During mitosis, spindle architecture alters as chromosomes segregate into daughter cells. The microtubule crosslinker protein regulator of cytokinesis 1 (PRC1) is essential for spindle stability, chromosome segregation and completion of cytokinesis, but how it recruits motors to the central spindle to coordinate the segregation of chromosomes is unknown. Here, we combine structural and cell biology approaches to show that the human CENP‐E motor, which is essential for chromosome capture and alignment by microtubules, binds to PRC1 through a conserved hydrophobic motif. This binding mechanism is also used by Kinesin‐4 Kif4A:PRC1. Using in vitro reconstitution, we demonstrate that CENP‐E slides antiparallel PRC1‐crosslinked microtubules.

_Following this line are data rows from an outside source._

Definition first_row : WorkflowRun := new_workflow now wid p (i32 (Z.of_nat (length (pre ++ ws :: post)))).

Definition paused_row : WorkflowRun := set_waiting at_wait wait (progressed 0 vs first_row).

Definition paused_world : Scheduler :=
  chain_world (set_runs chain_tables (paused_run (du_RunID p) (ct_runs chain_tables))) (workflows w) paused_row log1.

Lemma first_rows_other : pausing -> other_rows wid (workflows w).
Proof. intros Hp x Hx. by destruct (pa_fresh Hp x Hx). Qed.

Lemma chain_pauses : pausing -> Execute fresh nil_uuid config now p w = (Ok tt, paused_world).
Proof.
  intros Hp. rewrite Execute_eq. unfold RunStatusOf. fold (run_of (du_RunID p) (runs w)).
  rewrite (pa_run Hp), (pa_enqueued Hp). simpl already_ran. cbv iota.
  unfold dispatch. rewrite (pa_steps Hp). unfold RunSteps. rewrite (pa_config Hp).
  destruct (pre ++ ws :: post) as [|s0 rest] eqn:Hl; [by destruct pre|]. rewrite <- Hl.
  unfold hbind at 1.
  rewrite (StartWorkflowRun_fresh now p entity action _ (started now (du_RunID p) w) job (set_started now r)); cycle 1.
  { exact (pa_fresh Hp). }
  { exact (pa_job Hp). }
  { cbn [started sw_tables set_runs ct_runs]. rewrite run_of_update by done. by rewrite (pa_run Hp). }
  unfold runStepRange. destruct (_ || _) eqn:Hb; [apply orb_true_iff in Hb as [Hb%Z.ltb_lt|Hb%Z.ltb_lt]; lia|].
  change (drop (Z.to_nat 0) (pre ++ ws :: post)) with (pre ++ ws :: post).
  change (ct_drawn (sw_tables (started now (du_RunID p) w))) with (ct_drawn (sw_tables w)).
  change (workflows (started now (du_RunID p) w)) with (workflows w).
  change (sw_log (started now (du_RunID p) w)) with (sw_log w).
  pose proof (pa_short Hp) as Hs. rewrite length_app in Hs. simpl length in Hs.
  rewrite (run_steps_perform _ _ _ _ _ _ pre 0 [] _ _ vs log1); [|exact (first_rows_other Hp)|done|lia|lia|exact (pa_perform Hp)].
  rewrite Z.add_0_l, (run_steps_wait _ _ _ _ _ _ _ _ _ _ _ wait); [done|exact (first_rows_other Hp)| |exact (pa_wait Hp)|exact (pa_event Hp)].
  by destruct (progressed_fields 0 vs (new_workflow now wid p (i32 (Z.of_nat (length (pre ++ ws :: post)))))) as (-> & _).
Qed.
(** A step the scheduler can run, as far as its declaration says. *)
Definition runnable_step (a : activity) : Prop :=
  match ParseTargetType (act_TargetType a) with
  | None | Some TargetSteps => False
  | Some TargetWaitEvent =>
    exists w, unmarshal_wait (act_TargetConfig a) = Some w /\ TrimSpace (wt_Entity w) <> "" /\
      ((exists action, wt_Action w = Some action /\ TrimSpace action <> "" /\ wt_Event w = None) \/
       (exists event, wt_Event w = Some event /\ event ∈ ["created"; "updated"; "deleted"] /\ wt_Action w = None))
  | Some _ => True
  end.

Lemma validateWaitEventConfig_ok c :
  validateWaitEventConfig c = None ->
  exists w, unmarshal_wait c = Some w /\ TrimSpace (wt_Entity w) <> "" /\
      ((exists action, wt_Action w = Some action /\ TrimSpace action <> "" /\ wt_Event w = None) \/
       (exists event, wt_Event w = Some event /\ event ∈ ["created"; "updated"; "deleted"] /\ wt_Action w = None)).
Proof.
  unfold validateWaitEventConfig. destruct (unmarshal_wait c) as [w|]; [|done]. unfold blank.
  destruct (String.eqb_spec (TrimSpace (wt_Entity w)) "") as [|He]; [done|].
  destruct (wt_Action w) as [a|] eqn:Ha, (wt_Event w) as [e|] eqn:Hev; try done.
  - destruct (String.eqb_spec (TrimSpace a) "") as [|Hb]; [done|]. intros _. exists w. rewrite Ha, Hev.
    split; [done|]. split; [done|]. left. by exists a.
  - destruct (is_record_event e) eqn:Hr; [|done]. intros _. exists w. rewrite Ha, Hev.
    split; [done|]. split; [done|]. right. exists e. split; [done|]. split; [|done]. unfold is_record_event in Hr.
    rewrite !elem_of_cons. rewrite !orb_true_iff, !String.eqb_eq in Hr. tauto.
Qed.

Lemma validate_step_ok j : validate_step j = None -> exists a, unmarshal_activity j = Some a /\ runnable_step a.
Proof.
  unfold validate_step. destruct (unmarshal_activity j) as [a|]; [|done]. intros Hv. exists a. split; [done|]. unfold runnable_step.
  destruct (ParseTargetType _) as [[]|]; try done. by apply validateWaitEventConfig_ok.
Qed.

Lemma first_message_none {A} (f : A -> option string) l : first_message f l = None -> Forall (fun a => f a = None) l.
Proof.
  induction l as [|a l IH]; simpl; [done|]. destruct (f a) eqn:Hf; [done|]. constructor; [done|by apply IH].
Qed.

Lemma validated_steps js :
  Forall (fun j => validate_step j = None) js ->
  exists steps, mapM unmarshal_activity js = Some steps /\ Forall runnable_step steps /\ length steps = length js.
Proof.
  induction js as [|j js IH]; intros Hv.
  - by exists [].
  - apply Forall_cons in Hv as [Hj Hv]. destruct (IH Hv) as (steps & Hs & Hf & Hl).
    destruct (validate_step_ok j Hj) as (a & Ha & Hr). exists (a :: steps). cbn [mapM]. rewrite Ha. cbn [mbind option_bind].
    rewrite Hs. split; [done|]. split; [by constructor|]. simpl. by rewrite Hl.
Qed.

(** What the scheduler decodes from a chain the validation accepted. Both match
    names of members without regard to case; they agree when one member holds the
    steps. *)
Lemma accepted_chain_decodes l :
  validateTargetConfig "steps" (Some (JObj l)) = None -> (length (members_of "steps" l) <= 1)%nat ->
  exists steps, unmarshal_steps (JObj l) = Some steps /\ steps <> [] /\ Forall runnable_step steps.
Proof.
  unfold validateTargetConfig. change (ParseTargetType "steps") with (Some TargetSteps). cbv iota.
  unfold unmarshal_raw_steps, unmarshal_steps, unmarshal_struct.
  rewrite (fold_members raw_steps_step "steps" l) by (intros a kv Hk; unfold raw_steps_step; by rewrite Hk).
  rewrite (fold_members steps_step "steps" l) by (intros a kv Hk; unfold steps_step; by rewrite Hk).
  assert (Hin : forall kv, kv ∈ members_of "steps" l -> key_matches "steps" kv.1 = true).
  { intros kv Hkv%list_elem_of_In. unfold members_of in Hkv. by apply filter_In in Hkv as [_ ?]. }
  destruct (members_of "steps" l) as [|kv [|]]; [done| |simpl; lia].
  specialize (Hin kv (list_elem_of_here _ _)). cbn [fold_left]. unfold raw_steps_step, steps_step. rewrite Hin.
  destruct kv as [k [| | | |js|]]; try done. simpl snd. cbv iota beta. destruct (length js =? 0)%nat eqn:Hl; [done|].
  intros Hv%first_message_none _.
  destruct (validated_steps js Hv) as (steps & -> & Hf & Hlen). exists steps. split; [done|]. split; [|done].
  intros ->. simpl in Hlen. by rewrite <- Hlen in Hl.
Qed.

(** ** What an operation preserves *)

Section Keeps.
Context {W : Type} (P : W -> Prop).

(** The state satisfies [P] after the handler, however it ends, if it did before. *)
Definition preserves {A} (m : Handler W A) : Prop := forall w, P w -> P (snd (m w)).

Lemma preserves_ret {A} (a : A) : preserves (hret a).
Proof. by intros w. Qed.
Lemma preserves_fail {A} e : preserves (hfail (A := A) e).
Proof. by intros w. Qed.
Lemma preserves_refuse {A} e : preserves (refuse (A := A) e).
Proof. by intros w. Qed.
Lemma preserves_panic {A} : preserves (hpanic (A := A)).
Proof. by intros w. Qed.
Lemma preserves_lift {A} (r : result error A) : preserves (hlift r).
Proof. by intros w. Qed.

Lemma preserves_bind {A B} (m : Handler W A) (k : A -> Handler W B) :
  preserves m -> (forall a, preserves (k a)) -> preserves (let* a := m in k a).
Proof.
  intros Hm Hk w Hw. specialize (Hm w Hw). unfold hbind. destruct (m w) as [[a|e|] w']; try done. by apply Hk.
Qed.

Lemma preserves_catch {A} (m : Handler W A) : preserves m -> preserves (catch m).
Proof. intros Hm w Hw. specialize (Hm w Hw). unfold catch. by destruct (m w) as [[a|e|] w']. Qed.

Lemma preserves_ignoring (m : Handler W unit) : preserves m -> preserves (ignoring m).
Proof. intros Hm. apply preserves_bind; [by apply preserves_catch|]. intros ?. apply preserves_ret. Qed.
End Keeps.

Create HintDb preserves.
#[export] Hint Resolve preserves_ret preserves_fail preserves_refuse preserves_panic preserves_lift preserves_bind preserves_catch preserves_ignoring : preserves.
#[export] Hint Extern 5 (preserves _ (match ?x with _ => _ end)) => destruct x : preserves.
#[export] Hint Extern 5 (preserves _ (if ?x then _ else _)) => destruct x : preserves.

Section Jobs.
Context `{!UuidLib} `{!CronLib} `{!Postgres} `{!Outside}.
Variable fresh : nat -> uuid.
Variable nil_uuid : uuid.
Variable config : ExecutorConfig.

(** A job the administration may leave in the table. *)
Record job_accepted (j : CronJob) : Prop := {
  ja_target : is_Some (ParseTargetType (cj_TargetType j));
  ja_config : validateTargetConfig (cj_TargetType j) (Some (cj_TargetConfig j)) = None;
  ja_mode : is_Some (ParseDispatchMode (cj_DispatchMode j));
  ja_attempts : (1 <= cj_MaxAttempts j)%Z;
  ja_backoff : (0 <= cj_RetryBackoffSeconds j)%Z;
  ja_trigger : validateTrigger (cj_TriggerType j) (cj_TriggerConfig j) (cj_CronExpr j) (cj_Timezone j) = None;
  ja_next : cj_TriggerType j = "schedule" -> is_Some (cj_NextRunAt j)
}.

Definition accepted (t : CronTables) : Prop := Forall job_accepted (ct_jobs t).
Definition accepted_world (w : Scheduler) : Prop := accepted (sw_tables w).

(** Handlers that leave the table of jobs alone. *)
Definition same_jobs {A} (m : Handler CronTables A) : Prop := forall t, ct_jobs (snd (m t)) = ct_jobs t.

Lemma same_jobs_accepted {A} (m : Handler CronTables A) : same_jobs m -> preserves accepted m.
Proof. intros Hm t Ht. unfold accepted. by rewrite Hm. Qed.

Lemma preserves_read {A} (f : CronTables -> A) : preserves accepted (read_with f).
Proof. by intros t. Qed.

Lemma preserves_transaction {A} (m : Handler CronTables A) : preserves accepted m -> preserves accepted (transaction m).
Proof. intros Hm t Ht. specialize (Hm t Ht). unfold transaction. by destruct (m t) as [[a|e|] t']. Qed.

Lemma preserves_new_uuid : preserves accepted (new_uuid fresh).
Proof. by intros t. Qed.

Lemma preserves_update_run id f : preserves accepted (update_run id f).
Proof. by intros t. Qed.

Lemma preserves_update_workflow id f : preserves accepted (update_workflow id f).
Proof. by intros t. Qed.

We find that the regulation of CENP‐E ‐PRC1 interaction is spatially and temporally coupled with relocalization to overlapping microtubules in anaphase. Finally, we demonstrate that the PRC1–microtubule motor interaction is essential in anaphase to control chromosome partitioning, retain central spindle integrity and ensure cytokinesis. Taken together our findings reveal the molecular basis for the cell cycle regulation of motor‐PRC1 complexes to couple chromosome segregation and cytokinesis. Synopsis PRC1 associates with microtubule motors to stabilize the anaphase central spindle, however how they interact remains elusive. This study reveals the molecular basis for the cell cycle regulation of mitotic motor‐PRC1 complexes to organize antiparallel microtubule bundle, and to ensure central spindle integrity, midbody assembly and cytokinesis. Kinesin motors Kif4A and CENP‐E bind PRC1 using a bipartite hydrophobic motif. Phosphorylation of CENP‐E controls its affinity for PRC1 to provide temporal and spatial control for the interaction. CENP‐E slides antiparallel microtubules in the presence of PRC1. Disruption of the PRC1:motor interaction disrupts central spindle integrity and midbody assembly. Kinesin motors Kif4A and CENP‐E bind PRC1 via a bipartite hydrophobic motif to ensure central spindle integrity and midbody assembly.